EXERCISE REQUIREMENTS: From the entries below, copy exactly the lines from the one that contains "destruct Hrun as (rows & Hloop & _ & ->)." through the one that contains "w_files (snd run) !!", both included, and only those.

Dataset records

========================================================================

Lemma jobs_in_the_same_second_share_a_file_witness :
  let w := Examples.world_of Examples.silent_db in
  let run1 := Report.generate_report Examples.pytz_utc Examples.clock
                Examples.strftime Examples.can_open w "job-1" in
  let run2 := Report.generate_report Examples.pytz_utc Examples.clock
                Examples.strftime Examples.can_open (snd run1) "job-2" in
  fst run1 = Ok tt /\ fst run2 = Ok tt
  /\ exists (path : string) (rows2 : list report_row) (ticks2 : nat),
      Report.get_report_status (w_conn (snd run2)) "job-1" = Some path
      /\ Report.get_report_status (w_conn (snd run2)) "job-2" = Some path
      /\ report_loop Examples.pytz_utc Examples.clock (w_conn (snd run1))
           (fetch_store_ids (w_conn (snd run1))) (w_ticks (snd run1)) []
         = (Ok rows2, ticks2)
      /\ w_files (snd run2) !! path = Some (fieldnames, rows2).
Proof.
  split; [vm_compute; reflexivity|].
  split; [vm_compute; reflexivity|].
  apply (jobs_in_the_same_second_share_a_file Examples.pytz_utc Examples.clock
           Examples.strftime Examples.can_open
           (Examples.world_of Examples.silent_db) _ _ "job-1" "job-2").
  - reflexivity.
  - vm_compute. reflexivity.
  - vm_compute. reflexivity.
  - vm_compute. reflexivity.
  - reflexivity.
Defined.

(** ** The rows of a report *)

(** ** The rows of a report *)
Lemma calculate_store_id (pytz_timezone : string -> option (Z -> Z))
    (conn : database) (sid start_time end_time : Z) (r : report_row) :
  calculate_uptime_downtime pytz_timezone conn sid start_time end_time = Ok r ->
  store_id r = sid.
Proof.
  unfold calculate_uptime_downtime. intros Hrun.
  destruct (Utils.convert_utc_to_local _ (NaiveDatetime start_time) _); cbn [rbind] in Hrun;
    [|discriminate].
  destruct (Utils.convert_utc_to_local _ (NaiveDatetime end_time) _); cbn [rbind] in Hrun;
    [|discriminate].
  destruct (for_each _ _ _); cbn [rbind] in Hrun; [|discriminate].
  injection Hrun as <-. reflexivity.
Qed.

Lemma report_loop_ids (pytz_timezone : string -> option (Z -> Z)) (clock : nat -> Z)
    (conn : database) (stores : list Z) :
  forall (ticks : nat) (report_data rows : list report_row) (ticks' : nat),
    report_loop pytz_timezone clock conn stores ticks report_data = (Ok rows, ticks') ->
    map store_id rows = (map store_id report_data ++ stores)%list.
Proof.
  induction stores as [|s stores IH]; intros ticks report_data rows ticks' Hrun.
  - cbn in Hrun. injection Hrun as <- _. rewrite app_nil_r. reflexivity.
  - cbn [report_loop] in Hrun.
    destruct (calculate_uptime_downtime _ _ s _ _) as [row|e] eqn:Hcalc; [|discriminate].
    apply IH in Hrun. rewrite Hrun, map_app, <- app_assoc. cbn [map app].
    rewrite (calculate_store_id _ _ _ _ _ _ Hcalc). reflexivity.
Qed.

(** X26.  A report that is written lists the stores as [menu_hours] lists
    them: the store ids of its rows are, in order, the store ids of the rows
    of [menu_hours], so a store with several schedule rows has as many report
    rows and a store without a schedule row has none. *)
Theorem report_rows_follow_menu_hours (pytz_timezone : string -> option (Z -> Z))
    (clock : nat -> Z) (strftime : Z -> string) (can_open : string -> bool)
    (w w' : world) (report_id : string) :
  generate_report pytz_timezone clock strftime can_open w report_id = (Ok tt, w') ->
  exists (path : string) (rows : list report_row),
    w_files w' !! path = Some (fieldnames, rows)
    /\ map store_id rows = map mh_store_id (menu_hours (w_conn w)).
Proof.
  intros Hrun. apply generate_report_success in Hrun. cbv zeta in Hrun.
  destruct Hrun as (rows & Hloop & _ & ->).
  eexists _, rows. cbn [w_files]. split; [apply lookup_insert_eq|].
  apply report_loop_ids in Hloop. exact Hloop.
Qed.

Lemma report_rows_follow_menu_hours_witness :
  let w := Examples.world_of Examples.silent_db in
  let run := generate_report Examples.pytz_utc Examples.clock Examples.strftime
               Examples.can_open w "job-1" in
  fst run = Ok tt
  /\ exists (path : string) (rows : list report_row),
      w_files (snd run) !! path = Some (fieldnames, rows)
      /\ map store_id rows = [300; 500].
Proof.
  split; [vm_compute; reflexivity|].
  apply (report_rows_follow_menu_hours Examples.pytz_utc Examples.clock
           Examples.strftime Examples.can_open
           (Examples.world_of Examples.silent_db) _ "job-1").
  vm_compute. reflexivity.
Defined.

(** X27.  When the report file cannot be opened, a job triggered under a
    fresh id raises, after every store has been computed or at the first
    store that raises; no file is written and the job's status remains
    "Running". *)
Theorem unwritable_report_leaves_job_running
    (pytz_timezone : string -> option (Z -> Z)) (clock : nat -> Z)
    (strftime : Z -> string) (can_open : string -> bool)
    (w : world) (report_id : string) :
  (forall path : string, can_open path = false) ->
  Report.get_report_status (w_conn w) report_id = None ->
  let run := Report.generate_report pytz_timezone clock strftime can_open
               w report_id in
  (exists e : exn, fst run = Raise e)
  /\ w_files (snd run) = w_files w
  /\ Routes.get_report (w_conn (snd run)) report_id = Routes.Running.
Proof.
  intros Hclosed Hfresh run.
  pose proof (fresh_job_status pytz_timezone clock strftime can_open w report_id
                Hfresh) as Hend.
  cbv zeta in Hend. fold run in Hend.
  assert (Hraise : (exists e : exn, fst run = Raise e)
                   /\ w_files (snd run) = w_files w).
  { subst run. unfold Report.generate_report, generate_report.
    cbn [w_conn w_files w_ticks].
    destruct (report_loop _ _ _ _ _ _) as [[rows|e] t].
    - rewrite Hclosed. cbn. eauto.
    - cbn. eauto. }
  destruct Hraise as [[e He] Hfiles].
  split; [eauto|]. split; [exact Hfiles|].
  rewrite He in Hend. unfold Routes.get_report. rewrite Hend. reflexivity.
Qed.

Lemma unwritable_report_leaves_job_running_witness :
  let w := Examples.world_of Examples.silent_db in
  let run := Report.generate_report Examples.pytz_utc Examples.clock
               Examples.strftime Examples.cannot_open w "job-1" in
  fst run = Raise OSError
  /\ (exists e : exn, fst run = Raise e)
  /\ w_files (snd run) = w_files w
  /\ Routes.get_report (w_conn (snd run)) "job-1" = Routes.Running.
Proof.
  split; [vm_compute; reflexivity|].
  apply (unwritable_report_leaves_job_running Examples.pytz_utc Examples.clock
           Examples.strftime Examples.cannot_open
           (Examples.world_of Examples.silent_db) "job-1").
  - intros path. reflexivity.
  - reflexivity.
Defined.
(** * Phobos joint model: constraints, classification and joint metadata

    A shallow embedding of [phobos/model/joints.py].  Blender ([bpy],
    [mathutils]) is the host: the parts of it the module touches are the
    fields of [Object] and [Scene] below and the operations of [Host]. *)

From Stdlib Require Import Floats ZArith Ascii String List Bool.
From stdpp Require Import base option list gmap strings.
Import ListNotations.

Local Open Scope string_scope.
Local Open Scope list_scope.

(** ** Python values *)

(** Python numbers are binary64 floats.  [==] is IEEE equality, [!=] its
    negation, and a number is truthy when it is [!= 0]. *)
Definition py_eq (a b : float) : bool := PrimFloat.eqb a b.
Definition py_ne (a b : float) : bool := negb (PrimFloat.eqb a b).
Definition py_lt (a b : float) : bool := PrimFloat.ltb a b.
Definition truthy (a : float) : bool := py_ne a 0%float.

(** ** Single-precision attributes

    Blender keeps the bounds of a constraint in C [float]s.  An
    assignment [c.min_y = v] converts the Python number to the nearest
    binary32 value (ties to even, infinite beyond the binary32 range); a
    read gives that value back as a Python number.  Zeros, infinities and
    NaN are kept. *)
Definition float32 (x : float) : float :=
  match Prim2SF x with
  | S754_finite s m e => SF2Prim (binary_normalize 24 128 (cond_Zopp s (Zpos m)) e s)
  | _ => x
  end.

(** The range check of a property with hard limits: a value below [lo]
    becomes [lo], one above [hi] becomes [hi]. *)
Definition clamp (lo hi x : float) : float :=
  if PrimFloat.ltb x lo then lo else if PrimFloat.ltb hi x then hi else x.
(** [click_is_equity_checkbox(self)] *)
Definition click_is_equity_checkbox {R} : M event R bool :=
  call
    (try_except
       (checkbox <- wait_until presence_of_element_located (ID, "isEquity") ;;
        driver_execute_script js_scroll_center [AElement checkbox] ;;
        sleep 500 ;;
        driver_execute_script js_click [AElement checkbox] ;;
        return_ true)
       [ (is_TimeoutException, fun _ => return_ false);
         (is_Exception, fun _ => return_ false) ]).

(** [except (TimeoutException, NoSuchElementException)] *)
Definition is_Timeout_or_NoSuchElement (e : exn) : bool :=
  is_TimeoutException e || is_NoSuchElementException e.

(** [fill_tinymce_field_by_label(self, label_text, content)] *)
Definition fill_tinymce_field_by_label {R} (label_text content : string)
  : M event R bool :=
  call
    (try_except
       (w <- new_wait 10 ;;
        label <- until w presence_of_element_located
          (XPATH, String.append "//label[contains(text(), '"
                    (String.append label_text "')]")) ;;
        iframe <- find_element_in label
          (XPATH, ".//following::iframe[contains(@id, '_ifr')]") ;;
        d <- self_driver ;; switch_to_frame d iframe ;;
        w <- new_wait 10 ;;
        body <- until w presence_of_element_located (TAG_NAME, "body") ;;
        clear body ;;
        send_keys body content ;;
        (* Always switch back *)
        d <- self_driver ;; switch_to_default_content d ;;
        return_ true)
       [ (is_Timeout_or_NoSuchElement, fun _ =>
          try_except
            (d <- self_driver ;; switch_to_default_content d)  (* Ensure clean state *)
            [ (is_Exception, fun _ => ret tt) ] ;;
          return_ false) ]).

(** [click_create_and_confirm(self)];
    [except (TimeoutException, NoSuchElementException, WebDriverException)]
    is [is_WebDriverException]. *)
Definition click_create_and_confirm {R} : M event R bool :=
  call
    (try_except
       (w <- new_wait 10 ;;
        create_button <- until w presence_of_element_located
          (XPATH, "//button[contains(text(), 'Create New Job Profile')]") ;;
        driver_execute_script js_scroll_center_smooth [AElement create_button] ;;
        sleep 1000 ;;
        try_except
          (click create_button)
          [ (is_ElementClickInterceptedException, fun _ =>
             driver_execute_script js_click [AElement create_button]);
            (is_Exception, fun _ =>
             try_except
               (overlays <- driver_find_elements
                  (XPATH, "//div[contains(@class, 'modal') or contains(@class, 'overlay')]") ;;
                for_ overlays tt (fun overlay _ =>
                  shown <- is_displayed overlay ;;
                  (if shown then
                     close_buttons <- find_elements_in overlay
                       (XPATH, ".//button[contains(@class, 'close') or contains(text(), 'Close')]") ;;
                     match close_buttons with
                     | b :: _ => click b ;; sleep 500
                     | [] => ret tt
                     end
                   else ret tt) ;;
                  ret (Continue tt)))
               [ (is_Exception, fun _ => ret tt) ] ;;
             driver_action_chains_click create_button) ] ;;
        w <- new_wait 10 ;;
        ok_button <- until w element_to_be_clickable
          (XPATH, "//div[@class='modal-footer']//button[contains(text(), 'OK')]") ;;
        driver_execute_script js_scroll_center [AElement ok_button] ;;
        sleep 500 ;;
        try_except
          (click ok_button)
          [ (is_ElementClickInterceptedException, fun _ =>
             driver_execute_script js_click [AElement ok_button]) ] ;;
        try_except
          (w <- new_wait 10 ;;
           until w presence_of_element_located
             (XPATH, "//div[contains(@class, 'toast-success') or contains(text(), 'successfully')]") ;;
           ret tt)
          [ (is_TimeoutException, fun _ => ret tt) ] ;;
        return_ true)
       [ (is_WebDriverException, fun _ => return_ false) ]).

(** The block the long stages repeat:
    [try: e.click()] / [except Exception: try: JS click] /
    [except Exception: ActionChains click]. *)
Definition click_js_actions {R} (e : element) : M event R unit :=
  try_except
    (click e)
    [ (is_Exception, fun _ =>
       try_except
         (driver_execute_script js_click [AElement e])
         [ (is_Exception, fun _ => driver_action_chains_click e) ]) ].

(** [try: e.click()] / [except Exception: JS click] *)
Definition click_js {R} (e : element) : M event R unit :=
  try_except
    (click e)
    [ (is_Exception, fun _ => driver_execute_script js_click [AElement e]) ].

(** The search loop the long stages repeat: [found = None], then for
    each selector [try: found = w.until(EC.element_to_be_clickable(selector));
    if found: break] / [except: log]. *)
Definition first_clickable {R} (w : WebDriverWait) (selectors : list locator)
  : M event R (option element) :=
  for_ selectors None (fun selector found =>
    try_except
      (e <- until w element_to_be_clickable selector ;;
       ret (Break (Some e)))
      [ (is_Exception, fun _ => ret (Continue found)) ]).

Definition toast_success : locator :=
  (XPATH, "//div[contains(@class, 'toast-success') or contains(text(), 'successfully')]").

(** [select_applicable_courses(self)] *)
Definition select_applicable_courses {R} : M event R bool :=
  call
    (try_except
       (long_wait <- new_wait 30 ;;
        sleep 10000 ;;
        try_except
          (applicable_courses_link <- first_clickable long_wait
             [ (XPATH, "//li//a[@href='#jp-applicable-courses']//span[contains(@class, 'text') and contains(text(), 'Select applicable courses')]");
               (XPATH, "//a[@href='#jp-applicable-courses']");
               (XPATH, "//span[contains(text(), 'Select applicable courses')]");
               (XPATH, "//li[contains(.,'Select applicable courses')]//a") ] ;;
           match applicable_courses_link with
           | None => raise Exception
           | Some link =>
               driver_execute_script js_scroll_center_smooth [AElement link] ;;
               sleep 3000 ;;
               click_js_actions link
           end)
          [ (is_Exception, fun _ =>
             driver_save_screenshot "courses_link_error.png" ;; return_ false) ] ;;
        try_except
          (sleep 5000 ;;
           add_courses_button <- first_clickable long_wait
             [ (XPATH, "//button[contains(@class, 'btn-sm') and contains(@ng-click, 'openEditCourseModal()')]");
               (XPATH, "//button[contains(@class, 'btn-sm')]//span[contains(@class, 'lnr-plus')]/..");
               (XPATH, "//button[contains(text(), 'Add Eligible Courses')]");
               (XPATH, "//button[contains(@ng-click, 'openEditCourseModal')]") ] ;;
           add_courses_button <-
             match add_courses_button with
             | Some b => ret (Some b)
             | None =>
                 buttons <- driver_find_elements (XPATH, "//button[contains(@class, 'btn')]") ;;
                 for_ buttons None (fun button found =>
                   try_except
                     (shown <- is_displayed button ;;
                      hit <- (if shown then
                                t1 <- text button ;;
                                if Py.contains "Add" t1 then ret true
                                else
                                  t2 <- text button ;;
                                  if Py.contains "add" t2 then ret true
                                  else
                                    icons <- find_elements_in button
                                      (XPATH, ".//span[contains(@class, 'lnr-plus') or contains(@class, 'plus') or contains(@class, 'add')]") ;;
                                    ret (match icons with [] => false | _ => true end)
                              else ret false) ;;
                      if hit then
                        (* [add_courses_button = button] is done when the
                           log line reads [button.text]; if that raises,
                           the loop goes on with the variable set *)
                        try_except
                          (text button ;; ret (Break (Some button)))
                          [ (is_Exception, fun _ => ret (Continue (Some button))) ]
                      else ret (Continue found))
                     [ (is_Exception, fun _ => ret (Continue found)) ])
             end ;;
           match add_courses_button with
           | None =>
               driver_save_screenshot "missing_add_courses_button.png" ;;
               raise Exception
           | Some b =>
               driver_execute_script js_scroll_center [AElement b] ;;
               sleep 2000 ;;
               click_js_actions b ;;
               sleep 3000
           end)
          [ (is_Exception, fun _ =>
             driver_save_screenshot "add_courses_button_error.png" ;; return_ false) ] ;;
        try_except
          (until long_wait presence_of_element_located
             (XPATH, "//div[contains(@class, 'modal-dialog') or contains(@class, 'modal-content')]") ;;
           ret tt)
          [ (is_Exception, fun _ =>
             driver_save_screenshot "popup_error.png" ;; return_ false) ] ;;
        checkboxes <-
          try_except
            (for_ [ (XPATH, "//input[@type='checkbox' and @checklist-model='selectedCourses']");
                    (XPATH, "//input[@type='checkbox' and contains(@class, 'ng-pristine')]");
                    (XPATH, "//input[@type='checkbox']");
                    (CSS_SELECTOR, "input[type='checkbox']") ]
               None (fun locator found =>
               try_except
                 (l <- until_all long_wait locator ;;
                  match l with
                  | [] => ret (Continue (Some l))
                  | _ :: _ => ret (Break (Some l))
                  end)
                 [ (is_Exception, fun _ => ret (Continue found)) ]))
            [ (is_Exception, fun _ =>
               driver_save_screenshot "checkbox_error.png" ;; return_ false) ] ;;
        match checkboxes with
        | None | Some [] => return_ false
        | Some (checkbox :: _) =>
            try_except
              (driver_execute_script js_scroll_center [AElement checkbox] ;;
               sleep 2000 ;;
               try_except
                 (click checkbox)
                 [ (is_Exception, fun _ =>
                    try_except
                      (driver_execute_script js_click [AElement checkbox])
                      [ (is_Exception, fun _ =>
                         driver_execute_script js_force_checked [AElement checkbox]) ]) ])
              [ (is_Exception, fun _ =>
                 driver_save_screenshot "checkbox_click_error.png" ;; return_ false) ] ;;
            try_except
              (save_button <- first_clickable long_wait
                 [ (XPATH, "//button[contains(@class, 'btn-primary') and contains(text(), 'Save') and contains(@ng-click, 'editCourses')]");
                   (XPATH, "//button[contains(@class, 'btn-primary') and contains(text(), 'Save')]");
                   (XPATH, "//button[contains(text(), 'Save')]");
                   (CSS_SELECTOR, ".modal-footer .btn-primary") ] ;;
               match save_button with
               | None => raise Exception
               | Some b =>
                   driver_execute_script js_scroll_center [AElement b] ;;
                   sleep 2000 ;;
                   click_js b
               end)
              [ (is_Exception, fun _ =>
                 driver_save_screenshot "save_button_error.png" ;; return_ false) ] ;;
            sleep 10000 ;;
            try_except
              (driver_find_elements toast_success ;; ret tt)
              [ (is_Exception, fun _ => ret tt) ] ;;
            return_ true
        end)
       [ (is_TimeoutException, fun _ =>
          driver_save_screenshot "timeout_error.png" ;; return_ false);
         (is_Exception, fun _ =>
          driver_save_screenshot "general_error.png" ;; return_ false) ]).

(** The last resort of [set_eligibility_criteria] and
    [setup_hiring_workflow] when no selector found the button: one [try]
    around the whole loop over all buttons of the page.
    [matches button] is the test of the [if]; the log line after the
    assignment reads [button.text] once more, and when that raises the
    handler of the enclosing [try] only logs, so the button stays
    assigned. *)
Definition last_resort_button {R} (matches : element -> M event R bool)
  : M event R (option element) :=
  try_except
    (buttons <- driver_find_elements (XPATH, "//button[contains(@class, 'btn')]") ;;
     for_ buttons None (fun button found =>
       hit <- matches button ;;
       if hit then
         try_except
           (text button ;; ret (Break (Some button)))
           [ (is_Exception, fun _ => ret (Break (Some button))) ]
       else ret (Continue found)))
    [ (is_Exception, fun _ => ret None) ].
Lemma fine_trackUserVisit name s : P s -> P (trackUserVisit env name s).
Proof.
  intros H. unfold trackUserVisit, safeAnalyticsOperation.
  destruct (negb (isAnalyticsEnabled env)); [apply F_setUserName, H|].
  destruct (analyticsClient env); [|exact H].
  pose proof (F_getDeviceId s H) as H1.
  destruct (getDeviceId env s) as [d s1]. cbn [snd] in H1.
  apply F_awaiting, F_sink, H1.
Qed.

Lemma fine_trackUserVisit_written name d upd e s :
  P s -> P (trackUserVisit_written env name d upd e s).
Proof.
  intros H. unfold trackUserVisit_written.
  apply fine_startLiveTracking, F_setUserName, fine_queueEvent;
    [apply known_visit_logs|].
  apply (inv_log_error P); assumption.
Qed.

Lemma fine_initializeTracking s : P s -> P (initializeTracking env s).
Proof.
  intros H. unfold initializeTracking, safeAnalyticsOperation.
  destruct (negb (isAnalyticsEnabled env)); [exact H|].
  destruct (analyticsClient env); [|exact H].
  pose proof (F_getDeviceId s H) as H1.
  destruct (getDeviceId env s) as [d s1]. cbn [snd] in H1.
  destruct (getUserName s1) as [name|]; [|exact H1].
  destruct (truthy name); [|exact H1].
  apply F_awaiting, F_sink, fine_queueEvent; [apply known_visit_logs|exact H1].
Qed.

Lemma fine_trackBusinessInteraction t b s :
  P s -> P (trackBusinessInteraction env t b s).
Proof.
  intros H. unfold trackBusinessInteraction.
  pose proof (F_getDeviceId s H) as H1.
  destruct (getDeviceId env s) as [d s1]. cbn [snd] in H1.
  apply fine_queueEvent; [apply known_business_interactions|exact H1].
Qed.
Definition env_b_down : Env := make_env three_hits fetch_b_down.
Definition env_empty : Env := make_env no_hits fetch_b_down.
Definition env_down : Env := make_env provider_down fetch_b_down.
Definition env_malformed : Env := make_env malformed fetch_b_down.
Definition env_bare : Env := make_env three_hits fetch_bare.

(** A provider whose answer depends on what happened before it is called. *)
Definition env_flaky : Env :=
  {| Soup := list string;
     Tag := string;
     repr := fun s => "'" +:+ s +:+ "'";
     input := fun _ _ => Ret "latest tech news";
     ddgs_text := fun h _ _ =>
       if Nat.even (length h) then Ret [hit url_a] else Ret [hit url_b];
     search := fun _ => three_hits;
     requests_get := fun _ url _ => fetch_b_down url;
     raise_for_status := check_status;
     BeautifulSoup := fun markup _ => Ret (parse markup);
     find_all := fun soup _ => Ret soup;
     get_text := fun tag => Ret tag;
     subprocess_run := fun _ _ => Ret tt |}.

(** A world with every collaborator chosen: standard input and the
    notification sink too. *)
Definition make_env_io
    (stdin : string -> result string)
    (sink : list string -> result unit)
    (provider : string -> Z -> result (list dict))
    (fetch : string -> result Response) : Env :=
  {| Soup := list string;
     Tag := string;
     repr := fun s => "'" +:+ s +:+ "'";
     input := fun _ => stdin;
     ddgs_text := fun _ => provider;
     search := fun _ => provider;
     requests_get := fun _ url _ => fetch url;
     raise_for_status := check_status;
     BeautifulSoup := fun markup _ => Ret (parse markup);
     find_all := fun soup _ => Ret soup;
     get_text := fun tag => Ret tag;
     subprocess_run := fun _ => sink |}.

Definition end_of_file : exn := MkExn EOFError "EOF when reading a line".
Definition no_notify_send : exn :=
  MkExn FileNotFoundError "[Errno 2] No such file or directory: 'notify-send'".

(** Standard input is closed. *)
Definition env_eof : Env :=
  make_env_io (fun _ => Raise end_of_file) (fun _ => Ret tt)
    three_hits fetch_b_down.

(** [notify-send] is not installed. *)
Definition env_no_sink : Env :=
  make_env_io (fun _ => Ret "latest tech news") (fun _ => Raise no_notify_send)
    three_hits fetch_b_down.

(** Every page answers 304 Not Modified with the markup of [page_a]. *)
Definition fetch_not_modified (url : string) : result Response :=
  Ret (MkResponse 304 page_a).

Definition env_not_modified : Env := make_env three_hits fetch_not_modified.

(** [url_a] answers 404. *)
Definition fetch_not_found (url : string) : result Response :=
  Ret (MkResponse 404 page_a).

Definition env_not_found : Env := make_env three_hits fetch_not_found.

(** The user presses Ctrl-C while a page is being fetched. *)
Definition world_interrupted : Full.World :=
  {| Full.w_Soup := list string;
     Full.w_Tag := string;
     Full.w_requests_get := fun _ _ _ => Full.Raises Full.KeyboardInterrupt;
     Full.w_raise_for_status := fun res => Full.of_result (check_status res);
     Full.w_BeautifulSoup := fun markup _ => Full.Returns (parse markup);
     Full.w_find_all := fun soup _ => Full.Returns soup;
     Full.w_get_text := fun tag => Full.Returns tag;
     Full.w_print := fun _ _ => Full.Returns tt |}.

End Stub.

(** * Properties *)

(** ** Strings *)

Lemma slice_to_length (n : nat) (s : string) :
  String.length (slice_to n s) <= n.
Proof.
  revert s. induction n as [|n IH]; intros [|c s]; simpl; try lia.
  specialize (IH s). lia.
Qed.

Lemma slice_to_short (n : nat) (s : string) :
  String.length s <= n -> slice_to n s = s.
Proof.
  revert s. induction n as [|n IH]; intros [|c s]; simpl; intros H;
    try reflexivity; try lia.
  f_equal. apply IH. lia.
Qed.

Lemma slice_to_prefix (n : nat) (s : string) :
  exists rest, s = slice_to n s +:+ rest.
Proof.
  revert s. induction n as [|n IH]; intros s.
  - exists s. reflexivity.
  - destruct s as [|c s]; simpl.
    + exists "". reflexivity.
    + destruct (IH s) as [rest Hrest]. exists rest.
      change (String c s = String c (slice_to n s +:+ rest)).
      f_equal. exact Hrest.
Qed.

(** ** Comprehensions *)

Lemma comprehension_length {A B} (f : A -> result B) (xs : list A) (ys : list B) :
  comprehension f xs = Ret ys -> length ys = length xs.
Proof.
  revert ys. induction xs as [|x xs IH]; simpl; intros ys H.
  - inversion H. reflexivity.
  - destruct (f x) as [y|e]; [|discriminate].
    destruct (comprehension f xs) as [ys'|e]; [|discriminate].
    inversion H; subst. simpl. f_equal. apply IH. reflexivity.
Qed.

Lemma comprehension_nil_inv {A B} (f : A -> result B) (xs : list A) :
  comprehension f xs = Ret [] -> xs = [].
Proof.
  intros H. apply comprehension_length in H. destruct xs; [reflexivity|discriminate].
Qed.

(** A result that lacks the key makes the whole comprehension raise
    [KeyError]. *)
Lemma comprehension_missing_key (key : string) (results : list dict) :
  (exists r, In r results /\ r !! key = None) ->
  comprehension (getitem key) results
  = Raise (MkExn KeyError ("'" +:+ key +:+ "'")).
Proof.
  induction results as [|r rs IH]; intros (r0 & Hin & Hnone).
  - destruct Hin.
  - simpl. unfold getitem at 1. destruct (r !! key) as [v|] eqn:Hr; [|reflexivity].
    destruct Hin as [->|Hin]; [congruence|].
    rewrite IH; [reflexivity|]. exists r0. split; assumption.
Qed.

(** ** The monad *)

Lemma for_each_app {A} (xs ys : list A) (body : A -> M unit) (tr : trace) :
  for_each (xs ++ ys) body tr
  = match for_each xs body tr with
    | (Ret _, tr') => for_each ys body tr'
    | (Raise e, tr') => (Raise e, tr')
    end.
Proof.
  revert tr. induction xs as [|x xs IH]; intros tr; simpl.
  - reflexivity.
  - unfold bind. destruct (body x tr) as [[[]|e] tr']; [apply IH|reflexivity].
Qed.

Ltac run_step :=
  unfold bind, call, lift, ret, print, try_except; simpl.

========================================================================

WRITTEN ANSWER:
  destruct Hrun as (rows & Hloop & _ & ->).
  eexists _, rows. cbn [w_files]. split; [apply lookup_insert_eq|].
  apply report_loop_ids in Hloop. exact Hloop.
Qed.

Lemma report_rows_follow_menu_hours_witness :
  let w := Examples.world_of Examples.silent_db in
  let run := generate_report Examples.pytz_utc Examples.clock Examples.strftime
               Examples.can_open w "job-1" in
  fst run = Ok tt
  /\ exists (path : string) (rows : list report_row),
      w_files (snd run) !! path = Some (fieldnames, rows)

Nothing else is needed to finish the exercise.